On 16 Jun 2014 20:33, "Thierry Carrez" <thie...@openstack.org> wrote: > > Robert Collins wrote: > > [...] > > C - If we can't make it harder to get races in, perhaps we can make it > > easier to get races out. We have pretty solid emergent statistics from > > every gate job that is run as check. What if set a policy that when a > > gate queue gets a race: > > - put a zuul stop all merges and checks on all involved branches > > (prevent further damage, free capacity for validation) > > - figure out when it surfaced > > - determine its not an external event > > - revert all involved branches back to the point where they looked > > good, as one large operation > > - run that through jenkins N (e.g. 458) times in parallel. > > - on success land it > > - go through all the merges that have been reverted and either > > twiddle them to be back in review with a new patchset against the > > revert to restore their content, or alternatively generate new reviews > > if gerrit would make that too hard. > > One of the issues here is that "gate queue gets a race" is not a binary > state. There are always rare issues, you just can't find all the bugs > that happen 0.00001% of the time. You add more such issues, and at some > point they either add up to an unacceptable level, or some other > environmental situation suddenly increases the odds of some old rare > issue to happen (think: new test cluster with slightly different > performance characteristics being thrown into our test resources).
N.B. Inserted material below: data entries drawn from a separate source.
Definition SelectOutboundWithFailover (m : outboundManagerImpl) (lb : LoadBalancer)
    (groupOrName strategy sortBy : string) (excludeNodes : list string) : selection :=
  if has_prefix groupOrName "@"
  then selectFromGroup m lb (trim_prefix1 groupOrName "@") strategy sortBy excludeNodes
  else if contains1 groupOrName "," then selectFromNodeList m lb groupOrName strategy sortBy excludeNodes
  else selectSingleNode m lb groupOrName excludeNodes.

Definition SelectOutbound (m : outboundManagerImpl) (lb : LoadBalancer)
    (groupOrName strategy sortBy : string) : selection :=
  SelectOutboundWithFailover m lb groupOrName strategy sortBy [].

(** ** Selection for a server *)

Definition skip_for_server (serverID : string) (excludeNodes : list string) (name : string) : bool :=
  excluded excludeNodes name || blocked_in (blockedNodesForServer serverID) name.

Definition selectFromNodeListForServer (m : outboundManagerImpl) (lb : LoadBalancer)
    (serverID nodeListStr strategy sortBy : string) (excludeNodes : list string) : selection :=
  let c := collect_list m (skip_for_server serverID excludeNodes)
             (fun o => outboundSupportsSort o sortBy && isSelectableOutboundLocked (om_runtimes m) o)
             nodeListStr in
  match cd_healthyNodes c with
  | [] => (cd_heap c, lb, Err (no_candidate (cd_notFoundNodes c) excludeNodes))
  | nodes =>
      if String.eqb strategy LoadBalanceLeastLatency then
        let '(lb, r) := selectLeastLatencyForServer m (cd_heap c) lb serverID nodes sortBy in
        clone_selected (cd_heap c) lb r
      else balance (cd_heap c) lb nodes strategy sortBy ("nodelist:" ++ nodeListStr)
  end.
There > is no single incident you need to find and fix, and during which you can > clearly escalate to defCon 1. You can't even assume that a "gate > situation" was created in the set of commits around when it surfaced. > > So IMHO it's a continuous process : keep looking into rare issues all > the time, to maintain them under the level where they become a problem. > You can't just have a specific process that kicks in when "the gate > queue gets a race
You seem to be drawing different conclusions here but the emergent behaviour is a shared model that we both have. In no part of my mail did I suggest ignoring issues until we hit Defcon one. I suggested that what we are doing is not working, and put forward a model to explain why it's not working ... one which to me seems to fit the evidence. And finally suggested a few different things which might help. For the specific scenario you raise that might not fit... Adding a test cluster is a change to our test config and certainly something we could revert. That's the benefit of configuration as code.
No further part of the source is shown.